Structure and biological activity of a representative HTS hit, PTC-858.

(A) Chemical structure of PTC-858 (6-bromo-1-(1H-pyrrol-1-yl)-2,3,4,9-tetrahydro-1H-carbazole). (B) Inhibition of VEGF production in HeLa cells by PTC-858. Results are expressed as percent inhibition of hypoxia-induced VEGF production relative to vehicle-treated controls from a representative study. Cytotoxicity was performed in parallel to the VEGF ELISA using a Celltiter Glo assay kit (Promega). (C) Western blot analysis of effects of PTC-858 on membrane bound VEGF expression in HT-1080 cells. The same amount of protein for each cell lysate was loaded for western blot analysis. β-actin was used as an internal loading control. (D) PTC-858 preferentially inhibits reporter gene expression under the control of VEGF UTRs compared to the control UTRs derived from the vector.

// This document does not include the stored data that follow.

(** ** SigningPipeline *)

Lemma array_get_None {A} (l : list A) i :
  array_get l i = None <-> ~ (0 <= i < Z.of_nat (length l)).
Proof.
  unfold array_get. destruct (0 <=? i) eqn:E.
  - apply Z.leb_le in E. rewrite lookup_ge_None. lia.
  - apply Z.leb_gt in E. split; [lia|done].
Qed.

Lemma str_or_nonempty s d : d <> ""%string -> str_or s d <> ""%string.
Proof. intros Hd. unfold str_or. by case_bool_decide. Qed.

Section PipelineFacts.
Context `{PdfToolkit}.

(** The body of the [try] writes one file, as its last effect: either it
    throws and the host is as it was, or it returns the output path and the
    host differs by the file written there. *)
Lemma sign_pdf_try_run args w :
  exists r w1, sign_pdf_try args w = (r, w1)
    /\ ((exists e, r = inl e /\ w1 = w)
        \/ (exists signedPdf,
              r = inr (replace_pdf_suffix (filePath args))
              /\ w1 = set_files
                        (<[replace_pdf_suffix (filePath args) := signedPdf]> (files w)) w)).
Proof.
  unfold sign_pdf_try.
  unfold bind at 1, readFileSync at 1.
  destruct (files w !! filePath args) as [pdfBuffer|]; [|by eauto 7].
  unfold bind at 1, lift at 1.
  destruct (PDFDocument_load pdfBuffer) as [e|pdfDoc]; [by eauto 7|].
  unfold bind at 1, lift at 1.
  destruct (array_get _ _) as [page|]; [|by eauto 7].
  unfold bind at 1, lift at 1.
  destruct (embedFont _ _) as [e|[font pdfDoc1]]; [by eauto 7|].
  unfold bind at 1, lift at 1.
  destruct (drawLabel _ _ _ _ _) as [e|pdfDoc2]; [by eauto 7|].
  unfold bind at 1, lift at 1.
  destruct (save _) as [e|modified]; [by eauto 7|].
  unfold bind at 1, lift at 1.
  destruct (plainAddPlaceholder _) as [e|placeholder]; [by eauto 7|].
  unfold bind at 1, existsSync at 1.
  case_bool_decide as Hcert; cbn [negb]; [|by eauto 7].
  unfold bind at 1, ret at 1.
  unfold bind at 1, readFileSync at 1.
  destruct (files w !! certPath args) as [p12|]; [|by eauto 7].
  unfold bind at 1, lift at 1.
  destruct (signpdf_sign _ _ _) as [e|signedPdf]; [by eauto 7|].
  unfold bind at 1, writeFileSync at 1.
  case_bool_decide; [by eauto 7|].
  eexists _, _. split; [reflexivity|]. right. by exists signedPdf.
Qed.

Lemma sign_pdf_try_spec args w :
  (exists e, sign_pdf_try args w = (inl e, w))
  \/ (exists signedPdf,
        sign_pdf_try args w
        = (inr (replace_pdf_suffix (filePath args)),
           set_files (<[replace_pdf_suffix (filePath args) := signedPdf]> (files w)) w)).
Proof.
  destruct (sign_pdf_try_run args w)
    as (r & w1 & -> & [(e & -> & ->)|(signedPdf & -> & ->)]); eauto.
Qed.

The stable cell lines B9 and B12 used in this study were generated in HEK293 cells transfected with the constructs shown in the diagrams on the top of the graphs. The activity of luciferase was measured with the substrate Bright-Glow (Promega). (E) PTC-858 has no dose-dependent effects on VEGF mRNA expression. Endogenous VEGF and β-actin message levels in the HeLa cells were determined using real-time PCR (pre-designed primer sets purchased from Applied Biosystems). Results shown in the graph from a typical study were normalized to the internal control of β-actin. Assay was done in triplicate and average VEGF mRNA levels from DMSO treated samples were arbitrarily set at 1.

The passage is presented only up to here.